Sam Monson, who put together the list for PFF, on Friday joined NFL Now on NFL Network and explained why Kittle was ranked above everyone else.

"Now, remember, this list is all positions created equal, so it's not the most valuable players in the NFL," Monson explained. "It's the best, the most outstanding players in the NFL regardless of position. For us, No. 1 was George Kittle. ... He was a dominant run-blocker; absolutely crushed guys, whether they were defensive backs, whether they were defensive ends, guys that outweigh him by a significant amount. He was absolutely wrecking people on the ground.

"And then, as a receiver, there are players that had better numbers than he did, but in terms of yards per route run, he led the NFL. In terms of broken tackles, for wide receivers and tight ends, he led the NFL.

"He ended up (at the end of) the season with the highest grade we've ever given a tight end. And the PFF system spans the entirety of Rob Gronkowski's career. So Kittle this season, a higher grade than any single year we gave Gronkowski."

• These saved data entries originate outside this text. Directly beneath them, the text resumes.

(* ===== verification/RaftScenarios.v ===== *)
(** What the consensus code does in situations its design has to exclude: a
    run of a small cluster, evaluated, and a leader that is being removed. *)

From stdpp Require Import functions.
From S2P Require Import Prelude Serialized Views RaftTypes Raft RaftWire RaftLog RaftNode RaftElection RaftNetwork RaftVotes.

(** ** Schedules *)

Inductive Event :=
| EPeriodic (n : NodeId) (elapsed : Z)
| EDeliver (n from : NodeId) (k : nat) (data : bytes)
| EReplicate (n : NodeId) (entries : list BatchEntry) (term : Z).

(** The [k]-th message that [from] has sent to [n]. *)
Definition nth_message (sys : System) (n from : NodeId) (k : nat) : option RaftMsg :=
  omap (fun '(to, m) => if bool_decide (to = n) then Some m else None)
    (sent_of (trace (sys from))) !! k.

Definition perform_event (conf : Nodes) (e : Event) (sys : System) : option System :=
  match e with
  | EPeriodic n elapsed =>
      if bool_decide (n ∈ dom conf) && (current_view (state (sys n)) <? u64_max)
      then Some (sim_periodic n elapsed sys) else None
  | EDeliver n from k data =>
      m ← nth_message sys n from k;
      if bool_decide (n ∈ dom conf) && bool_decide (from ∈ dom conf)
      then Some (sim_deliver n from m data sys) else None
  | EReplicate n entries term =>
      if bool_decide (n ∈ dom conf) && bool_decide (Forall (fun e => length (be_hooks e) = 0%nat) entries)
      then Some (<[n := fst (replicate (env:=sim_env) entries term (sys n))]> sys) else None
  end.

Fixpoint run_schedule (conf : Nodes) (es : list Event) (sys : System) : option System :=
  match es with
  | [] => Some sys
  | e :: es => sys' ← perform_event conf e sys; run_schedule conf es sys'
  end.

Lemma perform_event_step conf e sys sys' :
  perform_event conf e sys = Some sys' -> net_step (fun _ => sim_env) conf sys sys'.
Proof.
  destruct e as [n elapsed|n from k data|n entries term]; cbn; intros H.
  - destruct (bool_decide _ && _) eqn:E; [|done]. injection H as <-.
    apply andb_true_iff in E as [Hn%bool_decide_eq_true Hv%Z.ltb_lt].
    by apply net_periodic.
  - apply bind_Some in H as (m & Hm & H). destruct (bool_decide _ && _) eqn:E; [|done].
    injection H as <-.
    apply andb_true_iff in E as [Hn%bool_decide_eq_true Hf%bool_decide_eq_true].
    apply net_deliver; [done..|].
    apply list_elem_of_lookup_2, list_elem_of_omap in Hm as ([to m'] & Hin & Hto).
    case_bool_decide; [|done]. by simplify_eq.
  - destruct (bool_decide _ && _) eqn:E; [|done]. injection H as <-.
    apply andb_true_iff in E as [Hn%bool_decide_eq_true He%bool_decide_eq_true].
    apply net_replicate; [done|]. eapply Forall_impl; [exact He|].
    intros e Hlen. by apply nil_length_inv.
Qed.

Lemma run_schedule_reachable conf es sys sys' :
  run_schedule conf es sys = Some sys' -> rtc (net_step (fun _ => sim_env) conf) sys sys'.
Proof.
  revert sys. induction es as [|e es IH]; intros sys H; cbn in H.
  - injection H as ->. apply rtc_refl.
  - apply bind_Some in H as (sys1 & H1 & H2). eapply rtc_l; [by eapply perform_event_step|by apply IH].
Qed.

(** ** A committed entry is lost *)

(** [n0] leads term 1 and commits a signature at index 1, which [n1] has
    acknowledged. *)
Definition first_commit : list Event := [
  EPeriodic "n0" 200; EDeliver "n1" "n0" 0 []; EDeliver "n0" "n1" 0 [];
  EReplicate "n0" [MkBatchEntry 1 [1; 1; 1] true []] 1; EPeriodic "n0" 20;
  EDeliver "n1" "n0" 2 [3; 1; 1; 1]; EDeliver "n0" "n1" 1 []
].

(** [n1] is elected in term 2 and, before it signs anything, is asked by [n2],
    whose log is empty, for its vote in term 3.  [n2] wins, and commits another
    signature at index 1. *)
Definition second_commit : list Event := [
  EPeriodic "n1" 200; EDeliver "n2" "n1" 0 []; EDeliver "n1" "n2" 0 [];
  EPeriodic "n2" 200; EDeliver "n1" "n2" 1 []; EDeliver "n2" "n1" 2 [];
  EReplicate "n2" [MkBatchEntry 1 [1; 3; 1] true []] 3; EPeriodic "n2" 20;
  EDeliver "n1" "n2" 3 [3; 1; 3; 1]; EDeliver "n2" "n1" 3 []
].

(** The node has committed up to [idx], and its entry at [idx] is of [view]. *)
Definition committed_at (s : Aft) (idx view : Z) : bool :=
  (idx <=? commit_idx (state s)) && (get_term_internal s idx =? view).

(** C22: a leader that steps down before it has signed discards entries that
    may be committed.  [become_leader] clears the committable indices, so a
    leader that learns of a newer term rolls its log back to its own commit
    index and votes for candidates without the entries it had acknowledged:
    in a cluster of three nodes with a fixed configuration, two nodes commit
    different entries at the same index. *)
Theorem committed_entry_lost :
  exists sys1 sys2,
    rtc (net_step (fun _ => sim_env) sim_conf) sim_member sys1 /\
    rtc (net_step (fun _ => sim_env) sim_conf) sys1 sys2 /\
    committed_at (sys1 "n0") 1 1 = true /\ last_committable_index (sys1 "n1") = 1 /\
    committed_at (sys2 "n0") 1 1 = true /\ committed_at (sys2 "n2") 1 3 = true.
Proof.
  assert (H : from_option (fun sys1 =>
      committed_at (sys1 "n0") 1 1 && (last_committable_index (sys1 "n1") =? 1) &&
      from_option (fun sys2 => committed_at (sys2 "n0") 1 1 && committed_at (sys2 "n2") 1 3) false
        (run_schedule sim_conf second_commit sys1)) false
    (run_schedule sim_conf first_commit sim_member) = true) by (vm_compute; reflexivity).
  destruct (run_schedule sim_conf first_commit sim_member) as [sys1|] eqn:E1; [|done].
  cbn [from_option] in H.
  destruct (run_schedule sim_conf second_commit sys1) as [sys2|] eqn:E2; cbn [from_option] in H;
    [|by rewrite andb_false_r in H].
  apply andb_true_iff in H as [[H1 H2%Z.eqb_eq]%andb_true_iff [H3 H4]%andb_true_iff].
  exists sys1, sys2. split; [by eapply run_schedule_reachable|].
  split; [by eapply run_schedule_reachable|]. auto.
Qed.

(** ** A retiring leader stays leader in a term it has not won *)

Section retiring.
Context {env : AftEnv}.

(** A leader that has replicated and signed its removal, which is not committed. *)
Record removal_signed (s : Aft) : Prop := {
  rs_leader : leadership_state s = Some Leader;
  rs_retired : membership_state s = Retired;
  rs_phase : retirement_phase s = Some Signed;
  rs_committable : exists i, retirement_committable_idx s = Some i /\ i <= last_committable_index s;
  rs_configurations : Forall (fun c => conf_idx c <= last_committable_index s) (configurations s);
  rs_cft : consensus_type s = CFT;
  rs_log : log_wf (log_of s)
}.

(** The node keeps its role and its votes. *)
Definition keeps_role (s s' : Aft) : Prop :=
  leadership_state s' = leadership_state s /\ membership_state s' = membership_state s /\ retirement_phase s' = retirement_phase s /\
  votes_for_me s' = votes_for_me s /\ voted_for s' = voted_for s /\ current_view (state s') = current_view (state s).

Lemma pop_configurations_id l idx : Forall (fun c => conf_idx c <= idx) l -> pop_configurations_above l idx = l.
Proof.
  induction 1 as [|c l Hc _ IH]; [done|]. cbn. rewrite IH. destruct l; [|done]. by rewrite (proj2 (Z.ltb_ge _ _)).
Qed.

Lemma rollback_retirement_signed idx i s :
  membership_state s = Retired -> retirement_phase s = Some Signed -> retirement_committable_idx s = Some i -> i <= idx ->
  rollback_retirement idx s = (s, Ret tt).
Proof.
  intros Hm Hp Hi Hle. unfold rollback_retirement. rewrite (run_bind get _ s s s) by done. rewrite (run_bind _ _ s s tt).
  - rewrite (run_bind get _ s s s) by done. unfold is_retired. by rewrite Hm, Hp.
  - unfold is_retired. rewrite Hm, Hp, Hi. cbn. rewrite (proj2 (Z.ltb_ge _ _) Hle), !bool_decide_true by done.
    unfold mbind, ST_bind, assert. by rewrite andb_false_r.
Qed.

(** A rollback that leaves the signed removal leaves the node retired. *)
Lemma rollback_keeps_role idx i s :
  membership_state s = Retired -> retirement_phase s = Some Signed -> retirement_committable_idx s = Some i -> i <= idx ->
  Forall (fun c => conf_idx c <= idx) (configurations s) ->
  wp (rollback idx) (fun _ => keeps_role s) (fun _ _ => False) s.
Proof.
  intros Hm Hp Hi Hle Hc. unfold rollback. wp_step. wp_step; [by apply wp_ret|].
  do 3 aft_step. apply wp_on_view_history_bind, wp_modify. aft_step.
  match goal with |- wp _ _ _ ?x => set (s1 := x) end.
  apply wp_bind. unfold wp at 1. rewrite (rollback_retirement_signed idx i s1) by done. unfold rollback_configurations. wp_step.
  replace (configurations s1) with (configurations s) by done. rewrite (pop_configurations_id _ _ Hc), Nat.eqb_refl. cbn [negb]. cbv zeta.
  wp_step. destruct (reconfiguration_type s1); repeat aft_step; by unfold s1.
Qed.

Lemma become_aware_keeps_leading term s :
  removal_signed s ->
  wp (become_aware_of_new_term term) (fun _ s' => leadership_state s' = Some Leader /\ membership_state s' = Retired /\
    retirement_phase s' = Some Signed /\ votes_for_me s' = ∅ /\ voted_for s' = None /\ current_view (state s') = term) (fun _ _ => False) s.
Proof.
  intros [Hl Hm Hp (i & Hi & Hle) Hc _ _]. unfold become_aware_of_new_term, become_follower, restart_election_timeout, clear_orc_sets, reset_last_ack_timeouts.
  repeat aft_step. match goal with |- wp (rollback _ ≫= _) _ _ ?x => set (s1 := x) end.
  apply wp_bind. eapply wp_mono; [apply (rollback_keeps_role _ i s1); done| |done].
  intros ? s2 (El & Em & Ep & Ev & Ef & Et). assert (can_endorse_primary s2 = false) as Hr by (unfold can_endorse_primary, is_retired; rewrite Em; by rewrite (Hm : membership_state s1 = Retired)).
  aft_step. aft_step. rewrite Hr. cbn [andb]. repeat aft_step. cbn. rewrite El, Em, Ep, Ev, Ef, Et. done.
Qed.

(** Answering a request leaves the role of a node alone. *)
Definition keeps_leading (s s' : Aft) : Prop :=
  leadership_state s' = leadership_state s /\ membership_state s' = membership_state s /\ retirement_phase s' = retirement_phase s /\
  votes_for_me s' = votes_for_me s.

#[local] Instance keeps_leading_preorder : PreOrder keeps_leading.
Proof. split; [by intros s|]. unfold keeps_leading. intros s1 s2 s3. intuition congruence. Qed.

Lemma emit_leads e : respects keeps_leading (emit e).
Proof. unfold emit. respects_auto. Qed.
#[local] Hint Resolve emit_leads : respects.

(** C23: a leader whose removal is signed but not yet committed keeps its leadership when it becomes aware of a newer term. In
    any such state, on a request for its vote from a candidate of a newer term that is up to date, it votes for the candidate in
    that term, and is left as leader of that term without a vote: what it replicates from then on, to any node it knows
    and for any range of its log, it sends as append entries of the term in which it has voted for another. *)
Theorem retiring_leader_two_terms (s : Aft) (from : NodeId) (r : RequestVote) :
  removal_signed s -> current_view (state s) < rv_term r -> up_to_date s r = true ->
  exists s', recv_request_vote from r s = (s', Ret tt) /\
    leadership_state s' = Some Leader /\ current_view (state s') = rv_term r /\ votes_for_me s' = ∅ /\
    voted_for s' = Some from /\
    last (trace s') = Some (SendAuthenticated from (MsgRequestVoteResponse (MkRequestVoteResponse (rv_term r) true))) /\
    forall to start end_idx, is_Some (nodes s' !! to) ->
      exists s'' ae, send_append_entries_range to start end_idx s' = (s'', Ret tt) /\
        trace s'' = trace s' ++ [SendAuthenticated to (MsgAppendEntries ae)] /\ ae_term ae = rv_term r.
Proof.
  intros Hs Hterm Hup.
  assert (wp (recv_request_vote from r) (fun _ s' => answered from (rv_term r) true s' /\ leadership_state s' = Some Leader /\
    membership_state s' = Retired /\ retirement_phase s' = Some Signed /\ votes_for_me s' = ∅) (fun _ _ => False) s) as H.
  { unfold recv_request_vote. wp_step. rewrite (proj2 (Z.ltb_ge _ _)), (proj2 (Z.ltb_lt _ _)) by lia. apply wp_bind.
    eapply wp_mono; [apply wp_and; [by apply (become_aware_keeps_leading (rv_term r))|
      apply wp_and; [apply (become_aware_log (rv_term r) s); apply Hs|apply become_aware_leader]]| |by intros ? ? [[] _]].
    intros ? s1 ((El & Em & Ep & Ev & Ef & Et) & Hlog & Hleader).
    eapply wp_mono; [apply wp_and; [apply vote_in_term|apply (respects_wp keeps_leading)]| |by intros ? ? [[] _]].
    { unfold send_request_vote_response, send_authenticated, restart_election_timeout. respects_auto. }
    intros ? s2 [Ha (El' & Em' & Ep' & Ev')]. split; [|by rewrite El', Em', Ep', Ev'].
    assert (free_to_vote s1 from && up_to_date s1 r = true) as E.
    { unfold free_to_vote, up_to_date. rewrite Hleader, Ef, (uncommittable_dropped_last s s1); [exact Hup|apply Hs|done]. }
    by rewrite E, Et in Ha. }
  unfold wp in H. destruct (recv_request_vote from r s) as [s' [[]|]]; [|done]. destruct H as ((Et & Hlast & Hv) & El & Em & Ep & Ev).
  exists s'. split_and!; try done; [by apply Hv|]. intros to start end_idx [n Hn].
  unfold send_append_entries_range, mbind at 1, ST_bind at 1, get at 1. unfold is_retired, phase_gt. rewrite Em, Ep, bool_decide_true by done. cbn. rewrite Hn.
  set (ae := MkAppendEntries _ _ _ _ _ _ _). unfold send_authenticated, mbind, ST_bind, get, emit, modify, mret, ST_ret.
  destruct (env_send (trace s') to (MsgAppendEntries ae)); eexists _, ae; (split; [reflexivity|]); (split; [reflexivity|exact Et]).
Qed.
End retiring.

(** [n0] is primary, replicates and signs its removal from the configuration. *)
Definition retiring_leader_ops : list Op := [
  OpAddConfiguration 0 sim_conf ∅ ∅;
  OpForceBecomePrimary;
  OpReplicate [
    MkBatchEntry 1 [1; 2; 1] true [];
    MkBatchEntry 2 [0; 2; 2] false [HookConfiguration 2 [("n0", None)] ∅ ∅];
    MkBatchEntry 3 [1; 2; 3] true []] 2
].

Definition retiring_leader : Aft := run (env:=sim_env) retiring_leader_ops (sim_node "n0").

Lemma retiring_leader_log_wf : log_wf (log_of retiring_leader).
Proof.
  assert (log_of retiring_leader = MkLog 3 0 [1; 3] [1; 1]) as -> by (vm_compute; reflexivity). split; cbn; try lia.
  - unfold u64_max, u64_modulus. lia.
  - intros [|[|i]] [|[|j]] x y Hij Hi Hj; cbn in Hi, Hj; simplify_eq; lia.
  - intros i [->|[->|[]%not_elem_of_nil]%elem_of_cons]%elem_of_cons; lia.
  - intros [|[|i]] [|[|j]] x y Hij Hi Hj; cbn in Hi, Hj; simplify_eq; lia.
  - intros i [->|[->|[]%not_elem_of_nil]%elem_of_cons]%elem_of_cons; lia.
  - intros i [->|[->|[]%not_elem_of_nil]%elem_of_cons]%elem_of_cons; lia.
Qed.

Lemma retiring_leader_signed : removal_signed retiring_leader.
Proof.
  split; [vm_compute; reflexivity|vm_compute; reflexivity|vm_compute; reflexivity| | |vm_compute; reflexivity|exact retiring_leader_log_wf].
  - exists 3. split; [vm_compute; reflexivity|]. vm_compute. congruence.
  - assert (forallb (fun c => conf_idx c <=? last_committable_index retiring_leader) (configurations retiring_leader) = true) as H by (vm_compute; reflexivity).
    rewrite forallb_forall in H. apply Forall_forall. intros c Hc%list_elem_of_In. by apply Z.leb_le, H.
Qed.

(** Before the removal is committed it is asked by [n1] for its vote in term 5. *)
Lemma retiring_leader_two_terms_witness :
  exists s' s'' ae, recv_request_vote (env:=sim_env) "n1" (MkRequestVote 5 9 4) retiring_leader = (s', Ret tt) /\
    leadership_state s' = Some Leader /\ voted_for s' = Some "n1" /\
    send_append_entries_range (env:=sim_env) "n2" 1 3 s' = (s'', Ret tt) /\ ae_term ae = 5.
Proof.
  destruct (retiring_leader_two_terms (env:=sim_env) retiring_leader "n1" (MkRequestVote 5 9 4)) as (s' & E & Hl & _ & _ & Hv & _ & Hs).
  - exact retiring_leader_signed.
  - vm_compute. reflexivity.
  - vm_compute. reflexivity.
  - assert (option_map (fun _ => tt) (nodes (fst (recv_request_vote (env:=sim_env) "n1" (MkRequestVote 5 9 4) retiring_leader)) !! "n2") = Some tt) as Hn by (vm_compute; reflexivity).
    rewrite E in Hn. cbn [fst] in Hn. destruct (Hs "n2" 1 3) as (s'' & ae & Es & _ & Ht).
    + destruct (nodes s' !! "n2"); [by eexists|discriminate Hn].
    + exists s', s'', ae. exact (conj E (conj Hl (conj Hv (conj Es Ht)))).
Defined.
(** [find_acceptable_sub_buffer] fails exactly when the area has no room for
    eight aligned bytes.  Otherwise the area it returns lies inside the given
    one, takes more than half of what is left after at most seven bytes of
    alignment, and is accepted by the constructor of [Reader]. *)
Theorem sub_buffer_accepted (address size : Z) :
  0 <= address -> 0 <= size -> address + size < u64_modulus ->
  match find_acceptable_sub_buffer address size with
  | None => size < 8 + (- address) `mod` 8
  | Some (address', size') =>
      address <= address' <= address + 7 /\ 8 <= size' /\
      address' + size' <= address + size < address' + 2 * size' /\
      new_Reader size' address' = Ret tt
  end.
Proof.
  intros Ha Hs Hb. unfold find_acceptable_sub_buffer, std_align.
  pose proof (Z.mod_pos_bound (- address) 8 ltac:(lia)).
  destruct (Z.ltb_spec size (8 + (- address) `mod` 8)); [done|].
  destruct (previous_power_of_2_spec (size - (- address) `mod` 8)) as (k & Hk & -> & Hlo & Hhi);
    [lia|].
  rewrite Z.pow_add_r in Hhi by lia.
  assert (8 <= 2 ^ k).
  { change 8 with (2 ^ 3). apply Z.pow_le_mono_r; [lia|].
    destruct (decide (3 <= k)); [done|].
    assert (2 ^ k <= 2 ^ 2) by (apply Z.pow_le_mono_r; lia). lia. }
  split_and!; [lia..|]. unfold new_Reader.
  rewrite (proj2 (is_power_of_2_spec (2 ^ k) ltac:(unfold is_u64; lia)) ltac:(by exists k)).
  unfold is_aligned. cbn [negb].
  rewrite Zplus_mod_idemp_r. replace (address + - address) with 0 by lia. done.
Qed.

Monson wrote the following last week about Kittle in his article for PFF:

"He averaged 7.3 yards per catch after the ball arrived in his hands, the most among players with 50 or more receptions, and he broke 20 tackles, which led all tight ends and wideouts. He was also a run-blocking monster, caving defenders from safeties to defensive linemen to the floor and opening up holes for the San Francisco ground attack."